Кормушка с грохотом распахнулась.

− Почему Вы не соблюдаете режим?

Паутов молча покосился на дверь. Действительно, какой-то мелкий начальничек. Как он и предполагал.

− Почему Вы не соблюдаете режим? − повторил свой вопрос вертухай.

− Я отказываюсь соблюдать режим, − после паузы нехотя выдавил из себя Паутов. Молчать, когда человек тебя вежливо спрашивает, было всё же выше его сил. Воспитаньице-с, тудыть его в качель! В генах уже. Даже в такой, не располагающей вроде бы к политесам обстановочке. Во бред-то!

− И что нам делать?

− Делайте, что положено в таких случаях по инструкции, − удивлённо посмотрел на кормушку Паутов. − Сажайте меня в карцер или что там у вас положено?

− Вы что, нас провоцируете?

− Да ничего я не провоцирую!

− Нет, Вы провоцируете!

− В общем, я отказываюсь соблюдать режим. Делайте, что хотите!

Кормушка с лязгом захлопнулась.

Паутов раздражённо заворочался на шконке.

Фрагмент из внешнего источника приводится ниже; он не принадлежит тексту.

(** [BoxedEnum]: the inline bytes of the enum and the compiler's glue. *)
Record BoxedEnum : Type := mk_enum {
  be_bytes : list Z;
  clone_glue : fnptr;
  drop_glue : fnptr;
  cmp_glue : fnptr;
  hash_glue : fnptr;
}.

Inductive value : Type :=
| VUnit
| VBool (b : bool)
| VInt (i : Z)
| VFloat (f : f64)
| VString (s : string)
| VList (l : list value)
| VBytes (bs : list Z)
| VMap (m : list (value * value))
| VSet (s : list value)
| VTuple (a b : value)
| VOptional (o : option value)
| VResult (r : result value value)
| VObject (o : ObjectRef)
| VOpaque (bs : list Z)
| VBoxedEnum (e : BoxedEnum).

Definition variant_order (v : value) : Z :=
  match v with
  | VUnit => 0 | VBool _ => 1 | VInt _ => 2 | VFloat _ => 3 | VString _ => 4
  | VList _ => 5 | VBytes _ => 6 | VMap _ => 7 | VSet _ => 8 | VTuple _ _ => 9
  | VOptional _ => 10 | VResult _ => 11 | VObject _ => 12 | VOpaque _ => 13
  | VBoxedEnum _ => 14
  end.

Definition TAG_BY_ORDER : list Z := [11; 0; 1; 2; 3; 4; 13; 5; 6; 10; 7; 8; 9; 12; 12].

(** [TAG_BY_ORDER[self.variant_order() as usize]], [None] for the panic of an
    index out of bounds. *)
Definition type_tag (v : value) : option Z := TAG_BY_ORDER !! Z.to_nat (variant_order v).

(** Nesting depth. *)
Fixpoint depth (v : value) : nat :=
  match v with
  | VList l => S (foldr (fun x n => Nat.max (depth x) n) 0%nat l)
  | VSet l => S (foldr (fun x n => Nat.max (depth x) n) 0%nat l)
  | VMap m => S (foldr (fun e n => Nat.max (Nat.max (depth e.1) (depth e.2)) n) 0%nat m)
  | VTuple a b => S (Nat.max (depth a) (depth b))
  | VOptional (Some a) => S (depth a)
  | VResult (Ok a) => S (depth a)
  | VResult (Err a) => S (depth a)
  | _ => 1%nat
  end.

(** ** Equality, order and hash *)

Fixpoint list_eqb {A} (eqb : A -> A -> bool) (l1 l2 : list A) : bool :=
  match l1, l2 with
  | [], [] => true
  | x :: r1, y :: r2 => eqb x y && list_eqb eqb r1 r2
  | _, _ => false
  end.

(** [PartialEq for OrderedSet], on element lists. *)
Definition elems_eqb {A} (eqb : A -> A -> bool) (s1 s2 : list A) : bool :=
  (length s1 =? length s2)%nat && forallb (fun x => existsb (fun y => eqb y x) s2) s1.

(** [Ord for OrderedSet], on element lists. *)
Definition elems_cmp {A} (cmp : A -> A -> comparison) (s1 s2 : list A) : comparison :=
  lex_cmp cmp (sort_by cmp s1) (sort_by cmp s2).

Definition bool_cmp (a b : bool) : comparison :=
  match a, b with false, true => Lt | true, false => Gt | _, _ => Eq end.

Section Compare.
Context `{Callbacks} `{Floats} (reg : Registry).

(** [BoxedEnum::compare]: the shared glue decides, else the glue addresses. *)
Definition enum_cmp (a b : BoxedEnum) : comparison :=
  if cmp_glue a =? cmp_glue b then run_cmp_glue (cmp_glue a) (be_bytes a) (be_bytes b) ?= 0
  else cmp_glue a ?= cmp_glue b.

(** One level of [PartialEq for Value], with [rec] for the nested values. *)
Definition eqb_body (rec : value -> value -> bool) (a b : value) : bool :=
  match a, b with
  | VUnit, VUnit => true
  | VBool a, VBool b => Bool.eqb a b
  | VInt a, VInt b => a =? b
  | VFloat a, VFloat b => of_eqb a b
  | VString a, VString b => String.eqb a b
  | VList a, VList b => list_eqb rec a b
  | VBytes a, VBytes b => list_eqb Z.eqb a b
  | VMap a, VMap b => al_eqb rec rec a b
  | VSet a, VSet b => elems_eqb rec a b
  | VTuple a1 a2, VTuple b1 b2 => rec a1 b1 && rec a2 b2
  | VOptional (Some a), VOptional (Some b) => rec a b
  | VOptional None, VOptional None => true
  | VResult (Ok a), VResult (Ok b) => rec a b
  | VResult (Err a), VResult (Err b) => rec a b
  | VObject a, VObject b => object_eqb reg a b
  | VOpaque a, VOpaque b => list_eqb Z.eqb a b
  | VBoxedEnum a, VBoxedEnum b => match enum_cmp a b with Eq => true | _ => false end
  | _, _ => false
  end.

Fixpoint eqb_n (n : nat) (a b : value) : bool :=
  match n with O => false | S n => eqb_body (eqb_n n) a b end.

Definition value_eqb (a b : value) : bool := eqb_n (Nat.max (depth a) (depth b)) a b.

(** One level of [Ord for Value]. *)
Definition cmp_body (rec : value -> value -> comparison) (a b : value) : comparison :=
  match a, b with
  | VUnit, VUnit => Eq
  | VBool a, VBool b => bool_cmp a b
  | VInt a, VInt b => a ?= b
  | VFloat a, VFloat b => of_cmp a b
  | VString a, VString b => String.compare a b
  | VList a, VList b => lex_cmp rec a b
  | VBytes a, VBytes b => lex_cmp Z.compare a b
  | VMap a, VMap b => al_cmp rec rec a b
  | VSet a, VSet b => elems_cmp rec a b
  | VTuple a1 a2, VTuple b1 b2 => match rec a1 b1 with Eq => rec a2 b2 | c => c end
  | VOptional None, VOptional None => Eq
  | VOptional None, VOptional (Some _) => Lt
  | VOptional (Some _), VOptional None => Gt
  | VOptional (Some a), VOptional (Some b) => rec a b
  | VResult (Ok a), VResult (Ok b) => rec a b
  | VResult (Ok _), VResult (Err _) => Lt
  | VResult (Err _), VResult (Ok _) => Gt
  | VResult (Err a), VResult (Err b) => rec a b
  | VObject a, VObject b => object_cmp reg a b
  | VOpaque a, VOpaque b => lex_cmp Z.compare a b
  | VBoxedEnum a, VBoxedEnum b => enum_cmp a b
  | _, _ => variant_order a ?= variant_order b
  end.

Ну, что за пидорасы! У человека сухая голодовка, сидит он в каком-то, блядь, шкафу без окон, где даже шагу ступить негде, и ему еще и одеялом укрываться запрещают! Вот мелочь, вроде, а на самом деле весьма существенное неудобство. Спать, например, решительно невозможно. Холодно тут, да и вообще… И что же я, скажите на милость, должен целыми днями делать? В потолок плевать? Ворон считать? Тогда хоть окно сделайте! В общем, пошли вы в пизду с вашими режимами! Демоны.

Тоска, дикая, отчаянная, смертная! подкатила вдруг под горло. И так внезапно, что захватила врасплох. Коршуном чёрным вцепилась в сердце. Он обвёл глазами камеру. Металл да бетон. Решётки да глазки. Всё серое, унылое, казённое… Охранники чужие и равнодушные за дверью… Что-то там сейчас дома у него делается? Есть же ведь он ещё, этот дом? Увидит ли он его когда-нибудь? Или это всё уже где-то там, в другой жизни осталось? За горизонтом?.. Улететь бы туда сейчас! Умчаться!.. Хоть бы один ещё только раз его увидеть, дом свой! Один разочек!! Один-единственный!!!

Паутов схватил свой пакет, достал оттуда, торопясь, бумагу и ручку и быстро стал писать.

 

 

Ангел грешный, ангел мой!

Захвати меня с собой,

Унеси меня домой,

Там сокрой.

 

Над широкою рекой,

Над текучею водой

Ты мне песенку пропой,

Успокой.

 

Что, мол, горе не беда,

Что надежда есть всегда,

И от кривды нет вреда

Иногда.

 

Что, мол, скоро, скоро, брат!

Мы прибудем в дивный град,

Где нам всякий будет рад −

Прямо в ад!

 

 

− Охуеть!.. − пробормотал он, перечитав стихотворение. − В жизни никогда стихов не писал. Даже в юности, когда все пишут… Охуеть!

Снова какой-то лязг в двери. Кормушка опять распахнулась. Блядь! И чего не отъебутся?! И не лень ведь!.. Неймётся прямо!..

Паутов не спеша перевернул листок, положил его на шконку, встал и подошёл к кормушке. Ну, точно! Ещё один начальник. О-о, подполковник!.. Их тут, по ходу, как собак нерезаных. Тоже, что ль, уговаривать меня пришёл? Под одеялом не лежать?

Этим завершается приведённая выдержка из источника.